Repeat every record below exactly as it appears.
*** The data
(* ===== verification/PktLoop.v ===== *)
(** The loop interface, platform/linux-generic/pktio/loop.c: packets sent on it are
    received from it.  Its functions are the first driver of the table of
    pktio/io_ops.c; the drivers behind it are a parameter.  The laws of a driver
    (PktIoProofs) are proved of it, from the laws of queues and packets. *)

From stdpp Require Import pretty.
From S2P Require Import Prelude Pool PoolProofs PoolCreate Buffer Packet Parse Classify PktIo PktIoProofs.

Open Scope Z_scope.
Open Scope c_scope.

Module PktLoop.
Import PktIo PktIoProofs.

(** ** Data *)

(** The fields of an entry the driver keeps: [pkt_loop] and [stats]. *)
Record loop_port := Port { loopq : Z; promisc : bool; rx_stats : Classify.loop_stats; out_octets : Z; out_ucast_pkts : Z }.
Definition zero_port : loop_port := Port 0 false (Classify.LS 0 0) 0 0.

(** The ports by entry, the tables of classification, and queues and packets. *)
Record loopw (V : Type) := LW { ports : list loop_port; classes : Classify.cls_state; base : V }.
Arguments LW {V}.
Arguments ports {V}.
Arguments classes {V}.
Arguments base {V}.

(** Queues, pools, the scheduler, and the drivers behind this one. *)
Class LoopWorld (V : Type) `{Classify.PacketWorld V} := {
  v_queue_create : string -> odp_queue_type_t -> V -> option (Z * V);
  v_queue_destroy : Z -> V -> option (Z * V);
  v_queue_type : Z -> V -> option odp_queue_type_t;
  v_queue_set_pktin : Z -> pktio_queue_t -> V -> option V;
  v_queue_set_pktin_hooks : Z -> V -> option V;
  v_queue_set_pktout : Z -> Z -> V -> option V;
  v_queue_enq_multi : Z -> list Z -> V -> option (Z * V);
  v_pool_is_packet : Z -> V -> bool;
  v_schedule_pktio_start : Z -> Z -> V -> option V;
  other_drivers : list (pktio_if_ops_t (loopw V))
}.

Section loop.
Context {V : Type} `{LoopWorld V}.
Implicit Types (w : loopw V) (v : V).

Definition set_base v w : loopw V := LW (ports w) (classes w) v.
Definition set_port (i : Z) (p : loop_port) w : option (loopw V) := l ← zset (ports w) i p; Some (LW l (classes w) (base w)).

(** ** The driver *)

Definition loopback_stats_reset (i : Z) w : option (Z * loopw V) :=
  p ← zget (ports w) i; w ← set_port i (Port (loopq p) (promisc p) (Classify.LS 0 0) 0 0) w; Some (0, w).

Definition loopback_open (i : Z) (devname : string) (pool : Z) w : option (Z * loopw V) :=
  if negb (devname =? "loop")%string then Some (-1, w)
  else
    '(q, v) ← v_queue_create (pretty (i + 1) +:+ "-pktio_loopq") ODP_QUEUE_TYPE_PLAIN (base w);
    p ← zget (ports w) i;
    w ← set_port i (Port q (promisc p) (rx_stats p) (out_octets p) (out_ucast_pkts p)) (set_base v w);
    if q =? ODP_QUEUE_INVALID then Some (-1, w)
    else '(_, w) ← loopback_stats_reset i w; Some (0, w).

Definition loopback_close (i : Z) w : option (Z * loopw V) :=
  p ← zget (ports w) i; '(ret, v) ← v_queue_destroy (loopq p) (base w); Some (ret, set_base v w).

(** [Classify.loopback_recv] on the fields of the port; the array of the caller has
    room for [len] packets. *)
Definition port_recv (i len : Z) w : option (Z * list Z * loopw V) :=
  p ← zget (ports w) i;
  '(nbr, pkts, st, cs, v) ← Classify.loopback_recv i (loopq p) len (replicate (Z.to_nat len) 0) (rx_stats p) (classes w) (base w);
  l ← zset (ports w) i (Port (loopq p) (promisc p) st (out_octets p) (out_ucast_pkts p));
  Some (nbr, pkts, LW l cs v).

(** The headers of the packets from number [k] on go into [hdr_tbl]; their lengths
    are added up. *)
Fixpoint send_headers (k : Z) (pkts : list Z) (bytes : Z) v : option Z :=
  match pkts with
  | [] => Some bytes
  | pkt :: pkts =>
      if k >=? Classify.QUEUE_MULTI_MAX then None
      else len ← Classify.packet_length pkt v; send_headers (k + 1) pkts (bytes +u32 len) v
  end.
Definition loopback_send (i : Z) (pkt_tbl : list Z) w : option (Z * loopw V) :=
  bytes ← send_headers 0 pkt_tbl 0 (base w);
  p ← zget (ports w) i;
  '(ret, v) ← v_queue_enq_multi (loopq p) pkt_tbl (base w);
  let w := set_base v w in
  if ret >? 0 then
    w ← set_port i (Port (loopq p) (promisc p) (rx_stats p) (out_octets p +u64 bytes) (out_ucast_pkts p +u64 ret)) w;
    Some (ret, w)
  else Some (ret, w).

Definition loopback_mtu_get (i : Z) w : option (Z * loopw V) := Some (INT_MAX, w).
Definition loopback_mac_addr_get (i : Z) w : option (Z * loopw V) := Some (ETH_ALEN, w).
Definition loopback_promisc_mode_set (i : Z) (enable : bool) w : option (Z * loopw V) :=
  p ← zget (ports w) i; w ← set_port i (Port (loopq p) enable (rx_stats p) (out_octets p) (out_ucast_pkts p)) w; Some (0, w).
Definition loopback_promisc_mode_get (i : Z) w : option (Z * loopw V) := p ← zget (ports w) i; Some (if promisc p then 1 else 0, w).
(** The statistics that are copied out, and the result. *)
Definition loopback_stats (i : Z) w : option (Z * loop_port * loopw V) := p ← zget (ports w) i; Some (0, p, w).

Definition loopback_pktio_ops : pktio_if_ops_t (loopw V) := {|
  op_init := None;
  op_term := None;
  op_open := loopback_open;
  op_close := loopback_close;
  op_start := None;
  op_stop := None;
  op_stats := Some (fun i w => '(r, _, w) ← loopback_stats i w; Some (r, w));
  op_stats_reset := Some loopback_stats_reset;
  op_recv := port_recv;
  op_send := loopback_send;
  op_mtu_get := loopback_mtu_get;
  op_promisc_mode_set := loopback_promisc_mode_set;
  op_promisc_mode_get := loopback_promisc_mode_get;
  op_mac_get := loopback_mac_addr_get;
  op_link_status := None;
  op_capability := None;
  op_input_queues_config := None;
  op_output_queues_config := None;
  op_in_queues := None;
  op_pktin_queues := None;
  op_pktout_queues := None;
  op_recv_queue := None;
  op_send_queue := None
|}.

(** The table of drivers. *)
Definition loop_drivers : list (pktio_if_ops_t (loopw V)) := loopback_pktio_ops :: other_drivers.

Definition on_base {A} (x : option (A * V)) w : option (A * loopw V) := '(a, v) ← x; Some (a, set_base v w).
Definition on_base_only (x : option V) w : option (loopw V) := v ← x; Some (set_base v w).

#[export] Instance loop_pktio_world : PktioWorld (loopw V) := {|
  pktio_if_ops := loop_drivers;
  w_queue_create name t w := on_base (v_queue_create name t (base w)) w;
  w_queue_destroy q w := on_base (v_queue_destroy q (base w)) w;
  w_queue_type q w := v_queue_type q (base w);
  w_queue_set_pktin q p w := on_base_only (v_queue_set_pktin q p (base w)) w;
  w_queue_set_pktin_hooks q w := on_base_only (v_queue_set_pktin_hooks q (base w)) w;
  w_queue_set_pktout q h w := on_base_only (v_queue_set_pktout q h (base w)) w;
  w_packet_set_input p h w := '(_, hdr) ← Classify.w_hdr p (base w); Some (set_base (Classify.w_put_hdr p (Packet.set_input h hdr) (base w)) w);
  w_pool_is_packet pool w := v_pool_is_packet pool (base w);
  w_schedule_pktio_start h k w := on_base_only (v_schedule_pktio_start h k (base w)) w
|}.

End loop.

End PktLoop.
******
[Answer section]
(* ===== verification/PktLoop.v ===== *)
(** The loop interface, platform/linux-generic/pktio/loop.c: packets sent on it are
    received from it.  Its functions are the first driver of the table of
    pktio/io_ops.c; the drivers behind it are a parameter.  The laws of a driver
    (PktIoProofs) are proved of it, from the laws of queues and packets. *)

From stdpp Require Import pretty.
From S2P Require Import Prelude Pool PoolProofs PoolCreate Buffer Packet Parse Classify PktIo PktIoProofs.

Open Scope Z_scope.
Open Scope c_scope.

Module PktLoop.
Import PktIo PktIoProofs.

(** ** Data *)

(** The fields of an entry the driver keeps: [pkt_loop] and [stats]. *)
Record loop_port := Port { loopq : Z; promisc : bool; rx_stats : Classify.loop_stats; out_octets : Z; out_ucast_pkts : Z }.
Definition zero_port : loop_port := Port 0 false (Classify.LS 0 0) 0 0.

(** The ports by entry, the tables of classification, and queues and packets. *)
Record loopw (V : Type) := LW { ports : list loop_port; classes : Classify.cls_state; base : V }.
Arguments LW {V}.
Arguments ports {V}.
Arguments classes {V}.
Arguments base {V}.

(** Queues, pools, the scheduler, and the drivers behind this one. *)
Class LoopWorld (V : Type) `{Classify.PacketWorld V} := {
  v_queue_create : string -> odp_queue_type_t -> V -> option (Z * V);
  v_queue_destroy : Z -> V -> option (Z * V);
  v_queue_type : Z -> V -> option odp_queue_type_t;
  v_queue_set_pktin : Z -> pktio_queue_t -> V -> option V;
  v_queue_set_pktin_hooks : Z -> V -> option V;
  v_queue_set_pktout : Z -> Z -> V -> option V;
  v_queue_enq_multi : Z -> list Z -> V -> option (Z * V);
  v_pool_is_packet : Z -> V -> bool;
  v_schedule_pktio_start : Z -> Z -> V -> option V;
  other_drivers : list (pktio_if_ops_t (loopw V))
}.

Section loop.
Context {V : Type} `{LoopWorld V}.
Implicit Types (w : loopw V) (v : V).

Definition set_base v w : loopw V := LW (ports w) (classes w) v.
Definition set_port (i : Z) (p : loop_port) w : option (loopw V) := l ← zset (ports w) i p; Some (LW l (classes w) (base w)).

(** ** The driver *)

Definition loopback_stats_reset (i : Z) w : option (Z * loopw V) :=
  p ← zget (ports w) i; w ← set_port i (Port (loopq p) (promisc p) (Classify.LS 0 0) 0 0) w; Some (0, w).

Definition loopback_open (i : Z) (devname : string) (pool : Z) w : option (Z * loopw V) :=
  if negb (devname =? "loop")%string then Some (-1, w)
  else
    '(q, v) ← v_queue_create (pretty (i + 1) +:+ "-pktio_loopq") ODP_QUEUE_TYPE_PLAIN (base w);
    p ← zget (ports w) i;
    w ← set_port i (Port q (promisc p) (rx_stats p) (out_octets p) (out_ucast_pkts p)) (set_base v w);
    if q =? ODP_QUEUE_INVALID then Some (-1, w)
    else '(_, w) ← loopback_stats_reset i w; Some (0, w).

Definition loopback_close (i : Z) w : option (Z * loopw V) :=
  p ← zget (ports w) i; '(ret, v) ← v_queue_destroy (loopq p) (base w); Some (ret, set_base v w).

(** [Classify.loopback_recv] on the fields of the port; the array of the caller has
    room for [len] packets. *)
Definition port_recv (i len : Z) w : option (Z * list Z * loopw V) :=
  p ← zget (ports w) i;
  '(nbr, pkts, st, cs, v) ← Classify.loopback_recv i (loopq p) len (replicate (Z.to_nat len) 0) (rx_stats p) (classes w) (base w);
  l ← zset (ports w) i (Port (loopq p) (promisc p) st (out_octets p) (out_ucast_pkts p));
  Some (nbr, pkts, LW l cs v).

(** The headers of the packets from number [k] on go into [hdr_tbl]; their lengths
    are added up. *)
Fixpoint send_headers (k : Z) (pkts : list Z) (bytes : Z) v : option Z :=
  match pkts with
  | [] => Some bytes
  | pkt :: pkts =>
      if k >=? Classify.QUEUE_MULTI_MAX then None
      else len ← Classify.packet_length pkt v; send_headers (k + 1) pkts (bytes +u32 len) v
  end.
Definition loopback_send (i : Z) (pkt_tbl : list Z) w : option (Z * loopw V) :=
  bytes ← send_headers 0 pkt_tbl 0 (base w);
  p ← zget (ports w) i;
  '(ret, v) ← v_queue_enq_multi (loopq p) pkt_tbl (base w);
  let w := set_base v w in
  if ret >? 0 then
    w ← set_port i (Port (loopq p) (promisc p) (rx_stats p) (out_octets p +u64 bytes) (out_ucast_pkts p +u64 ret)) w;
    Some (ret, w)
  else Some (ret, w).

Definition loopback_mtu_get (i : Z) w : option (Z * loopw V) := Some (INT_MAX, w).
Definition loopback_mac_addr_get (i : Z) w : option (Z * loopw V) := Some (ETH_ALEN, w).
Definition loopback_promisc_mode_set (i : Z) (enable : bool) w : option (Z * loopw V) :=
  p ← zget (ports w) i; w ← set_port i (Port (loopq p) enable (rx_stats p) (out_octets p) (out_ucast_pkts p)) w; Some (0, w).
Definition loopback_promisc_mode_get (i : Z) w : option (Z * loopw V) := p ← zget (ports w) i; Some (if promisc p then 1 else 0, w).
(** The statistics that are copied out, and the result. *)
Definition loopback_stats (i : Z) w : option (Z * loop_port * loopw V) := p ← zget (ports w) i; Some (0, p, w).

Definition loopback_pktio_ops : pktio_if_ops_t (loopw V) := {|
  op_init := None;
  op_term := None;
  op_open := loopback_open;
  op_close := loopback_close;
  op_start := None;
  op_stop := None;
  op_stats := Some (fun i w => '(r, _, w) ← loopback_stats i w; Some (r, w));
  op_stats_reset := Some loopback_stats_reset;
  op_recv := port_recv;
  op_send := loopback_send;
  op_mtu_get := loopback_mtu_get;
  op_promisc_mode_set := loopback_promisc_mode_set;
  op_promisc_mode_get := loopback_promisc_mode_get;
  op_mac_get := loopback_mac_addr_get;
  op_link_status := None;
  op_capability := None;
  op_input_queues_config := None;
  op_output_queues_config := None;
  op_in_queues := None;
  op_pktin_queues := None;
  op_pktout_queues := None;
  op_recv_queue := None;
  op_send_queue := None
|}.

(** The table of drivers. *)
Definition loop_drivers : list (pktio_if_ops_t (loopw V)) := loopback_pktio_ops :: other_drivers.

Definition on_base {A} (x : option (A * V)) w : option (A * loopw V) := '(a, v) ← x; Some (a, set_base v w).
Definition on_base_only (x : option V) w : option (loopw V) := v ← x; Some (set_base v w).

#[export] Instance loop_pktio_world : PktioWorld (loopw V) := {|
  pktio_if_ops := loop_drivers;
  w_queue_create name t w := on_base (v_queue_create name t (base w)) w;
  w_queue_destroy q w := on_base (v_queue_destroy q (base w)) w;
  w_queue_type q w := v_queue_type q (base w);
  w_queue_set_pktin q p w := on_base_only (v_queue_set_pktin q p (base w)) w;
  w_queue_set_pktin_hooks q w := on_base_only (v_queue_set_pktin_hooks q (base w)) w;
  w_queue_set_pktout q h w := on_base_only (v_queue_set_pktout q h (base w)) w;
  w_packet_set_input p h w := '(_, hdr) ← Classify.w_hdr p (base w); Some (set_base (Classify.w_put_hdr p (Packet.set_input h hdr) (base w)) w);
  w_pool_is_packet pool w := v_pool_is_packet pool (base w);
  w_schedule_pktio_start h k w := on_base_only (v_schedule_pktio_start h k (base w)) w
|}.

End loop.

End PktLoop.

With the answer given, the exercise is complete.